Amory Lovins’ first big concept was the idea of ‘soft energy paths’ shifting away from tradition, centralised ‘hard’ energy systems to a more distributed system of localised networks, energy efficiency and renewables. Generation and distribution are matched to local energy needs. The soft energy concept was scorned at the time (1973-1976) and hard energy is still the prevalent approach in the world, but many of Lovins’ predictions have come true. An interesting spin-off of this work was the formalisation of the ‘backcasting’ concept (designing future scenarios and working back to the present to develop a strategy) by John Robinson which was later adopted by ‘The Natural Step’.

One of the recurrent themes of Lovins’ work is that systems level thinking will lead to large efficiency and economic gains or ‘tunnelling through the cost barriers’. While incremental efficiency improvements may add cost to a project, by aiming for these large Factor 4, Factor 10 or even Factor 20 improvements in efficiency, costs are reduced overall. For example, if you design process plant with short, fat, straight pipes rather than long, thin, convoluted pipes, you can reduce the size of pump motors and other components leading to reduced capital and operating costs. Likewise, with super-insulated buildings you need little or no heating and air-conditioning plant and minimise your operating costs. The RMI building demonstrates this – despite being high in the Rockies they grow their own bananas in the foyer and heat the building with a couple of small wood-stoves and “a 50W dog – if it gets really cold we throw a ball and he generates 100W.”

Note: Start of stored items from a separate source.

(** A VM with nothing to do: the predicate the planner's [None] decides. *)
Definition converged (r : VmRecord.t) (obs : Observed.t) : Prop :=
  operation r = None /\
  ((desired r = Desired.Stopped /\ Observed.vmm_alive obs = false /\
    (phase r <> Phase.Provisioned \/ vmm_pid r = None)) \/
   (unhealthy r = None /\
    (desired r = Desired.Halted \/
     (wants_guest (desired r) = true /\
      ((phase r = Phase.Receiving /\ Observed.guest obs <> Some VmState.Running /\
        Observed.receive_failed obs = false) \/
       phase r = Phase.Migrated \/
       (phase r = Phase.Provisioned /\ Observed.vmm_alive obs = true /\
        Observed.socket_responsive obs = true /\ Observed.tracked obs = true /\
        match Observed.guest obs with
        | None => True
        | Some g => (desired r = Desired.Running /\ g = VmState.Running) \/
                    (desired r = Desired.Paused /\ g = VmState.Paused)
        end)))))).

Lemma plan_none_converged r obs now : plan r obs now = Action.None -> converged r obs.
Proof.
  unfold plan, plan_stopped, plan_guest, converged. destruct (operation r); [done|]. simpl.
  intros H. split; [done|]. destruct (desired r) eqn:Ed; simpl in H; try done.
  2: { left. destruct (Observed.vmm_alive obs); simpl in H.
       { destruct (Observed.guest obs) as [[]|], (stop_deadline r); try done; by case_match. }
       split_and!; try done. destruct (vmm_pid r); [left|by right].
       destruct (bool_decide_reflect (phase r = Phase.Provisioned)); [done|congruence]. }
  all: right; destruct (unhealthy r); [done|]; simpl in H; (split; [done|]); try (by left); right.
  all: split; [done|]; destruct (phase r) eqn:Ep; try done; try (by right; left).
  1,3: right; right; destruct (Observed.vmm_alive obs), (Observed.socket_responsive obs),
         (Observed.tracked obs); simpl in H; try done; try (by destruct (vmm_pid r));
       split_and!; try done; by destruct (Observed.guest obs) as [[]|]; auto.
  all: left; destruct (Observed.guest obs) as [[]|], (Observed.receive_failed obs); by split_and!.
Qed.

Lemma converged_plan_none r obs now : converged r obs -> plan r obs now = Action.None.
Proof.
  unfold plan, plan_stopped, plan_guest.
  intros (-> & [(-> & -> & Hp) | (Hu & [-> | (Hw & H)])]); simpl.
  - destruct Hp as [Hp | ->]; [by rewrite bool_decide_eq_false_2 | by rewrite andb_false_r].
  - by rewrite Hu.
  - rewrite Hu. destruct (desired r) eqn:Ed; try done; simpl;
      destruct H as [(-> & Hg & ->) | [-> | (-> & -> & -> & -> & Hg)]]; simpl;
      destruct (Observed.guest obs) as [[]|]; naive_solver.
Qed.

(** The planner rests exactly on the converged VMs: it answers [None] if
    and only if the VM is stopped and nothing of its VMM is left to clear, or its
    reserved intent asks for nothing, or its guest is with another node, or its
    tracked, responsive VMM shows the guest in the wanted state (or in none it can
    read).  In every other state it names an action, a block or a quarantine. *)
Theorem plan_rests_iff r obs now : plan r obs now = Action.None <-> converged r obs.
Proof. split; [apply plan_none_converged | apply converged_plan_none]. Qed.

(** A stop is bounded by its grace period: with an intent to stop that no
    operation holds back, the power button is pressed only while the guest may still
    react to it and the armed deadline is ahead; from the deadline on, and at
    once for a guest that is paused, defined or already stopped, a live VMM is
    ended. *)
Theorem stop_is_bounded r obs now :
  desired r = Desired.Stopped -> operation r = None -> Observed.vmm_alive obs = true ->
  plan r obs now =
    match Observed.guest obs, stop_deadline r with
    | (Some VmState.Running | None), Some deadline =>
        if (now <? deadline)%Z then Action.SignalShutdown else Action.Stop
    | _, _ => Action.Stop
    end.
Proof.
  intros Hd Ho Ha. unfold plan, plan_stopped. rewrite Ho, Hd, Ha. simpl.
  destruct (Observed.guest obs) as [[]|], (stop_deadline r); done.
Qed.

Lemma stop_is_bounded_witness :
  plan (set_stop_deadline (Some 50%Z) (set_desired Desired.Stopped
          (VmRecord.fresh (AgentVmSpec.mk 1 256 (BootSourceSpec.Firmware "fw") [] [] [] None [])
             Desired.Running false)))
    (Observed.mk true true true true (Some VmState.Running) false) 60%Z = Action.Stop.
Proof. rewrite stop_is_bounded; reflexivity. Defined.

(** ** Deadlines over a sequence of intents *)

(** One [set_desired] as the deadline sees it. *)
Definition intend (s : Desired.t * option Z) (c : Desired.t * option Z) : Desired.t * option Z :=
  (c.1, next_stop_deadline s.1 s.2 c.1 c.2).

Lovins has remained implacably opposed to any role for nuclear power in a green future. He characterises nuclear plants as expensive, unreliable and intertwined with the nuclear weapons industry. He claims that other methods of reducing climate change (renewables, efficiency) are 2 to 10 times more effective per dollar than nuclear.

One of Lovin’s gifts, which is at odds with his uber-techno-geek approach to solutions, is his way with words. He has coined phrases such as ‘negawatts’ - the energy you don’t use which he says is more valuable than the energy you do use. Another famous quote is “The markets make a good servant but a bad master, and a worse religion.” This ability to boil an argument down to a memorable catchphrase, usually delivered in a deadpan manner, lifts Lovins above all the other techies in the field.

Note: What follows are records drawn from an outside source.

(* ===== verification/AgentHost.v ===== *)
(** What the agent asks of the machine: the driver traits of
    [src/shared/agent-api/src] and the registry [Drivers] of
    [src/components/agent/src/drivers.rs].

    A trait object is a record of operations on an abstract host state [H]: a
    call takes the host and returns it changed, with the call's answer.  A node's
    world is its store and its host; an agent operation threads both and fails
    with the text of an [anyhow] error. *)
From Stdlib Require Import Ascii String NArith ZArith List Bool Lia.
From stdpp Require Import base list strings.
From S2P Require Import Prelude RustStr AgentTypes AgentStore.

(** * Driver errors *)

Module HypervisorError.
Inductive t :=
| NotFound (id : VmId)
| InvalidState (id : VmId) (current : VmState.t)
| InvalidSpec (s : string)
| Backend (s : string).

Definition debug_state (s : VmState.t) : string :=
  match s with
  | VmState.Defined => "Defined"
  | VmState.Running => "Running"
  | VmState.Paused => "Paused"
  | VmState.Stopped => "Stopped"
  end.

Definition to_string (e : t) : string :=
  match e with
  | NotFound id => "vm not found: " +:+ Uuid.to_string id
  | InvalidState id current =>
      "invalid state for " +:+ Uuid.to_string id +:+ ": is " +:+ debug_state current
  | InvalidSpec s => "invalid instance spec: " +:+ s
  | Backend s => "hypervisor backend failure: " +:+ s
  end.
End HypervisorError.

Module StorageError.
Inductive t :=
| NotFound (id : VolumeId)
| ImageNotFound (s : string)
| InvalidSpec (s : string)
| BackendDied (s : string)
| Unsupported (s : string)
| Backend (s : string).

Definition to_string (e : t) : string :=
  match e with
  | NotFound id => "volume not found: " +:+ Uuid.to_string id
  | ImageNotFound s => "base image not found: " +:+ s
  | InvalidSpec s => "invalid volume spec: " +:+ s
  | BackendDied s => "storage backend process died: " +:+ s
  | Unsupported s => "this backend cannot do that: " +:+ s
  | Backend s => "storage backend failure: " +:+ s
  end.
End StorageError.

Module NetworkError.
Inductive t :=
| NicNotFound (id : NicId)
| BridgeNotFound (s : string)
| RouterNotFound (id : Uuid.t)
| InvalidSpec (s : string)
| Backend (s : string).

Definition to_string (e : t) : string :=
  match e with
  | NicNotFound id => "nic not found: " +:+ Uuid.to_string id
  | BridgeNotFound s => "bridge not found: " +:+ s
  | RouterNotFound id => "this node holds no router " +:+ Uuid.to_string id
  | InvalidSpec s => "invalid nic spec: " +:+ s
  | Backend s => "network backend failure: " +:+ s
  end.
End NetworkError.

(** * Values handed to the drivers *)

Module ResourceLimits.
Record t := mk {
  memory_max : option N;
  cpu_quota : option N;
  cpuset : option string }.
End ResourceLimits.

(** [hypervisor::BootSource]; paths are resolved. *)
Abbreviation BootSource := BootSourceSpec.t.

Module NicAttachment.
Record t := mk { tap_name : string; mac : MacAddr.t; mtu : option N }.
End NicAttachment.

Module InstanceSpec.
Record t := mk {
  boot : BootSource;
  volumes : list (VolumeId * VolumeAttachment.t);
  vcpus : N;
  memory_mib : N;
  nics : list NicAttachment.t;
  devices : list DeviceAttachment.t;
  cloud_init_seed : option string }.
End InstanceSpec.

(** * The traits *)

Section traits.
Context {H : Type}.

(** A driver call. *)
Definition call (E A : Type) : Type := H -> H * result E A.

Record Pausable := {
  pause : VmId -> call HypervisorError.t unit;
  resume : VmId -> call HypervisorError.t unit }.

Record Migratable := {
  migrate_out : VmId -> string -> call HypervisorError.t unit;
  migrate_in : VmId -> string -> call HypervisorError.t N;
  receive_failed : VmId -> H -> option string;
  send_failed : VmId -> H -> H * option string }.

Record HotPluggable := {
  add_disk : VmId -> VolumeId * VolumeAttachment.t -> call HypervisorError.t unit;
  resize_disk : VmId -> string -> N -> call HypervisorError.t unit;
  remove_disk : VmId -> string -> call HypervisorError.t unit }.

Record Hypervisor := {
  hv_create : VmId -> InstanceSpec.t -> call HypervisorError.t N;
  hv_destroy : VmId -> call HypervisorError.t unit;
  hv_start : VmId -> call HypervisorError.t unit;
  power_button : VmId -> call HypervisorError.t unit;
  get_state : VmId -> call HypervisorError.t VmState.t;
  adopt : VmId -> N -> call HypervisorError.t unit;
  hv_probe : VmId -> H -> H * bool;
  is_tracked : VmId -> H -> bool;
  owns_pid : VmId -> N -> H -> bool;
  strays : list VmId -> H -> H * list VmId;
  end_stray : VmId -> call HypervisorError.t unit;
  as_pausable : option Pausable;
  as_migratable : option Migratable;
  as_hotpluggable : option HotPluggable }.

(** [VolumeProvider] and [VolumeAttacher]. *)
Record VolumeDriver := {
  provision : VolumeId -> VolumeSpec.t -> call StorageError.t VolumeHandle.t;
  deprovision : VolumeHandle.t -> call StorageError.t unit;
  describe : VolumeHandle.t -> call StorageError.t N;
  probe : VolumeId -> VolumeSpec.t -> call StorageError.t (option VolumeHandle.t);
  resize : VolumeHandle.t -> N -> call StorageError.t VolumeHandle.t;
  snapshot : VolumeHandle.t -> Uuid.t -> call StorageError.t VolumeHandle.t;
  drop_snapshot : VolumeHandle.t -> call StorageError.t unit;
  probe_snapshot : option VolumeHandle.t -> Uuid.t -> call StorageError.t (option VolumeHandle.t);
  provision_from : VolumeId -> VolumeHandle.t -> VolumeSpec.t -> call StorageError.t VolumeHandle.t;
  forget : VolumeHandle.t -> call StorageError.t unit;
  attach : VolumeHandle.t -> call StorageError.t VolumeAttachment.t;
  detach : VolumeHandle.t -> VolumeAttachment.t -> call StorageError.t unit }.

Record NicDriver := {
  nic_create : NicId -> NicSpec.t -> call NetworkError.t Nic.t;
  nic_destroy : NicId -> call NetworkError.t unit;
  update_guard : NicId -> NicSpec.t -> call NetworkError.t unit }.

Record BridgeDriver := {
  ensure : string -> call NetworkError.t unit;
  ensure_address : string -> string -> N -> call NetworkError.t unit;
  ensure_overlay : N -> call NetworkError.t string;
  destroy_overlay : N -> option string -> call NetworkError.t unit }.

(** A device driver's errors are only ever printed. *)
Record DeviceDriver := {
  dev_create : DeviceId -> DeviceSpec.t -> call string Device.t;
  dev_destroy : DeviceId -> DeviceAttachment.t -> call string unit;
  dev_admit : list (DeviceId * DeviceSpec.t) -> list (VmId * DeviceId * DeviceSpec.t) -> call string unit }.

(** [ResourceConfiner], by slice name; [attach_pid] is [CgroupHandle]'s. *)
Record ResourceConfiner := {
  create_slice : string -> ResourceLimits.t -> call string unit;
  destroy_slice : string -> call string unit;
  pids_in_slice : string -> H -> result string (list N);
  kill_slice : string -> call string unit;
  attach_pid : string -> N -> call string unit;
  (** [SIGKILL] to a process. *)
  kill_pid : N -> H -> H }.

Record Drivers := {
  confiner : ResourceConfiner;
  hypervisor : option Hypervisor;
  storage : list (string * VolumeDriver);
  networking : option NicDriver;
  bridge : option BridgeDriver;
  devices : list (string * DeviceDriver) }.

Definition get_hypervisor (D : Drivers) : result string Hypervisor :=
  ok_or "this node has no [hypervisor.*] section and so runs no vms; it was asked to run one anyway"
    (hypervisor D).

Definition get_networking (D : Drivers) : result string NicDriver :=
  ok_or "this node has no [network] section and so makes no taps; a vm with a nic cannot run here"
    (networking D).

Definition get_bridge (D : Drivers) : result string BridgeDriver :=
  ok_or "this node has no [network] section and so makes no bridges; a vm with a nic cannot run here"
    (bridge D).
End traits.
Arguments call : clear implicits.
Arguments Pausable : clear implicits.
Arguments Migratable : clear implicits.
Arguments HotPluggable : clear implicits.
Arguments Hypervisor : clear implicits.
Arguments VolumeDriver : clear implicits.
Arguments NicDriver : clear implicits.
Arguments BridgeDriver : clear implicits.
Arguments DeviceDriver : clear implicits.
Arguments ResourceConfiner : clear implicits.
Arguments Drivers : clear implicits.

(** * The node *)

Record node (H Bytes : Type) := mk_node { db : store Bytes; host : H }.
Arguments mk_node {H Bytes} _ _.
Arguments db {H Bytes} _.
Arguments host {H Bytes} _.

Definition agent_m (H Bytes A : Type) : Type := node H Bytes -> node H Bytes * result string A.

#[export] Instance agent_ret {H Bytes} : MRet (agent_m H Bytes) := fun _ a w => (w, Ok a).
#[export] Instance agent_bind {H Bytes} : MBind (agent_m H Bytes) := fun _ _ k m w =>
  match m w with (w', Ok a) => k a w' | (w', Err e) => (w', Err e) end.

Section steps.
Context {H Bytes : Type}.

(** A result that needs neither store nor host. *)
Definition pureM {A} (r : result string A) : agent_m H Bytes A := fun w => (w, r).

Definition bail {A} (e : string) : agent_m H Bytes A := pureM (Err e).

(** A store operation; its error prints as it is. *)
Definition stored {A} (op : store_op Bytes A) : agent_m H Bytes A := fun w =>
  let (s, r) := op (db w) in (mk_node s (host w), map_err StorageErr.text r).

(** A driver call whose error is mapped into the caller's text. *)
Definition driven {E A} (say : E -> string) (c : call H E A) : agent_m H Bytes A := fun w =>
  let (h, r) := c (host w) in (mk_node (db w) h, map_err say r).

(** A driver call whose answer the caller looks at. *)
Definition answered {E A} (c : call H E A) : agent_m H Bytes (result E A) := fun w =>
  let (h, r) := c (host w) in (mk_node (db w) h, Ok r).

(** A step that cannot fail. *)
Definition hosted {A} (f : H -> H * A) : agent_m H Bytes A := fun w =>
  let (h, a) := f (host w) in (mk_node (db w) h, Ok a).

(** [with_context]. *)
Definition within (what : string) (e : string) : string := what +:+ ": " +:+ e.

(** The outcome of a step whose error the caller keeps: it does not end the
    caller. *)
Definition caught {A} (m : agent_m H Bytes A) : agent_m H Bytes (result string A) := fun w =>
  let (w', r) := m w in (w', Ok r).

Fixpoint each {A} (f : A -> agent_m H Bytes unit) (l : list A) : agent_m H Bytes unit :=
  match l with
  | [] => mret tt
  | a :: l' => _ ← f a; each f l'
  end.
End steps.

(** ** Runs *)

Lemma agent_bind_ok {H Bytes A B} (m : agent_m H Bytes A) (k : A -> agent_m H Bytes B) w w' b :
  (m ≫= k) w = (w', Ok b) -> exists w1 a, m w = (w1, Ok a) /\ k a w1 = (w', Ok b).
Proof. unfold mbind, agent_bind. destruct (m w) as [w1 [a|e]]; [eauto|done]. Qed.

Lemma agent_bind_run {H Bytes A B} (m : agent_m H Bytes A) (k : A -> agent_m H Bytes B) w w1 a :
  m w = (w1, Ok a) -> (m ≫= k) w = k a w1.
Proof. unfold mbind, agent_bind. by intros ->. Qed.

Like many of the gurus discussed here, it is easy to criticise what Amory Lovins has changed in practice. He released the design for the highly efficient (100mpg) ‘Hypercar’ in 1993, yet it has never got to the prototype stage. The company created to promote the Hypercar went through various collaborations with major motor manufacturers before being reborn as a developer of the ultralight composite materials required to produce such an efficient vehicle.

He has also been criticised for being relentlessly positive and not properly accounting for the risks of his proposals. Certainly, reading Natural Capitalism one is left with the lingering thought “If it really is this easy and obvious, why isn’t everyone doing it?” When the author met him at Schumacher College, UK in 2002, Lovins did not appreciate questioning of any of his points and, when challenged, turned prickly very quickly. He also had a worrying tendency to quote chapter and verse from Natural Capitalism as if quoting from the Bible (although he did reveal himself to be an extremely talented pianist).

While these are undoubtedly weaknesses in a person, they could be argued to be strengths in a guru. Given the amount of negativity and short-sightedness directed at green solutions and the inability of many critics to see the big picture, we need an evangelist for a brighter future – to stretch our imaginations and fire us up for what could be. Lovins is brilliant, resilient and visionary, and, while I for one am resistant to the ‘cult of Amory’ that surrounds him, I still rate him as one of the greatest, if not the greatest, of the green gurus.